EPHRATA – During their January 12 meeting, Grant PUD commissioners contemplated whether rates charged to bitcoin miners for high-power usage should revert to ‘core customer’ rates.
Bitcoin mining was once a booming endeavor in Grant County, but commissioners say only a few of them are operating these days and are no longer presenting a “concentration risk” for Grant PUD.
But could those discussions be pre-mature?
According to the PUD, bitcoin is beginning to regain its value after rocketing from $20,000 per coin to $40,000 per coin in recent weeks.
During 2017-2018, the bitcoin market was exploding and inquires for power connectivity for miners were coming into to Grant County PUD.
At the time, miners were charged high rates because they were considered a higher-risk “evolving industry.”

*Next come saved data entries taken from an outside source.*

(* ===== verification/Peers.v ===== *)
(** * Peers: the states of the peers of a torrent and their counters

    Models [crates/librtbit/src/torrent_state/live/peer/mod.rs] (one peer),
    [live/peers/mod.rs] and [live/peers/stats/mod.rs] (the map of peers and the
    aggregated counters), and the parts of [live/mod.rs] and
    [live/peer_handler.rs] that move peers between states.  Every operation
    holds the map entry of its peer, so it is one step; a loop over the map
    takes the entries one by one, in an order that is an argument.

    Addresses are an argument; a channel to a peer is a number, and what is sent
    on it is returned.  The clock is an argument.  The exponential backoff (a
    third-party crate) decides when a dead peer is tried again and is left out. *)

From S2P Require Import Prelude Lengths BitBox HashId Message.

Inductive ConnectionKind := Tcp | Utp | Socks.

#[export] Instance ConnectionKind_eq_dec : EqDecision ConnectionKind.
Proof. solve_decision. Defined.

#[export] Instance ChunkInfo_countable : Countable ChunkInfo.
Proof.
  apply (inj_countable' (fun c => (ci_piece_index c, ci_chunk_index c, ci_absolute_index c, ci_size c, ci_offset c))
    (fun '(a, b, c, d, e) => mkChunkInfo a b c d e)). by intros [].
Defined.

(** ** The aggregated counters *)

(** [AggregatePeerStatsAtomic]: atomic u32 counters. *)
Record AggregatePeerStats := mkStats {
  queued : Z;
  connecting : Z;
  live : Z;
  live_tcp : Z;
  live_utp : Z;
  live_socks : Z;
  seen : Z;
  dead : Z;
  not_needed : Z;
  steals : Z;
}.

(** A reference to one of the counters. *)
Inductive Counter :=
| CQueued | CConnecting | CLive | CLiveTcp | CLiveUtp | CLiveSocks | CSeen | CDead | CNotNeeded | CSteals.

#[export] Instance Counter_eq_dec : EqDecision Counter.
Proof. solve_decision. Defined.

Definition load (c : Counter) (s : AggregatePeerStats) : Z :=
  match c with
  | CQueued => queued s | CConnecting => connecting s | CLive => live s | CLiveTcp => live_tcp s
  | CLiveUtp => live_utp s | CLiveSocks => live_socks s | CSeen => seen s | CDead => dead s
  | CNotNeeded => not_needed s | CSteals => steals s
  end.

(** [fetch_add] on a counter: it wraps. *)
Definition fetch_add (c : Counter) (d : Z) (s : AggregatePeerStats) : AggregatePeerStats :=
  let upd c' v := if decide (c = c') then wrap32 (v + d) else v in
  mkStats (upd CQueued (queued s)) (upd CConnecting (connecting s)) (upd CLive (live s))
    (upd CLiveTcp (live_tcp s)) (upd CLiveUtp (live_utp s)) (upd CLiveSocks (live_socks s))
    (upd CSeen (seen s)) (upd CDead (dead s)) (upd CNotNeeded (not_needed s)) (upd CSteals (steals s)).

Definition atomic_inc (c : Counter) := fetch_add c 1.
Definition atomic_dec (c : Counter) := fetch_add c (-1).

Definition stats_zero : AggregatePeerStats := mkStats 0 0 0 0 0 0 0 0 0 0.

Section peers.
Context {B : Type} `{BitBox B}.
Context {Addr : Type} `{Countable Addr}.

(** ** One peer *)

Record LivePeerState := mkLive {
  lp_peer_id : Id;
  lp_peer_interested : bool;
  lp_bitfield : B;
  lp_inflight_requests : gset ChunkInfo;
  lp_tx : nat;
  lp_connection_kind : ConnectionKind;
}.

Inductive PeerState :=
| Queued
| Connecting (tx : nat)
| Live (l : LivePeerState)
| Dead
| NotNeeded.

(** The counters of one peer the code below reads or writes. *)
Record PeerStats := mkPeerStats {
  incoming_connections : Z;
  outgoing_connections : Z;
  times_i_stole : Z;
  times_stolen_from_me : Z;
}.

Record Peer := mkPeer {
  pr_addr : Addr;
  pr_state : PeerState;
  pr_stats : PeerStats;
  pr_outgoing_address : option Addr;
  pr_last_state_change : Z;
}.

Record PeerStates := mkPeerStates {
  session_stats : AggregatePeerStats;
  live_outgoing_peers : gset Addr;
  stats : AggregatePeerStats;
  states : gmap Addr Peer;
}.

Definition live_new (empty : B) (peer_id : Id) (tx : nat) (initial_interested : bool)
    (kind : ConnectionKind) : LivePeerState :=
  mkLive peer_id initial_interested empty ∅ tx kind.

“Existing cryptocurrency firms are collectively using 1.4 average megawatts of electricity, far below the 5% — approximately 50 average megawatts — needed to meet the concentration threshold for Rate 17,” Louis Szablya, senior manager of Large Power Solutions, told commissioners.
If rates for bitcoin miners were to revert to a lower rate schedule, Grant PUD staff would monitor monthly energy use should they see a spike in power output.
Commission President Larry Schaapman and other commissioners questioned whether a core-customer, below-cost rate is the right rate schedule for a business type that hasn’t been core to Grant County history or development of the PUD.
“They’re no different than any other business unit. They want predictability,” Schaapman said. “I would rather do nothing for the moment and then do it right. My heart is with the core customers of this county. I want to make sure they are first and foremost protected.”
The conversation about what to charge cryptocurrency customers will continue Jan. 26 during the PUD’s regularly scheduled board meeting.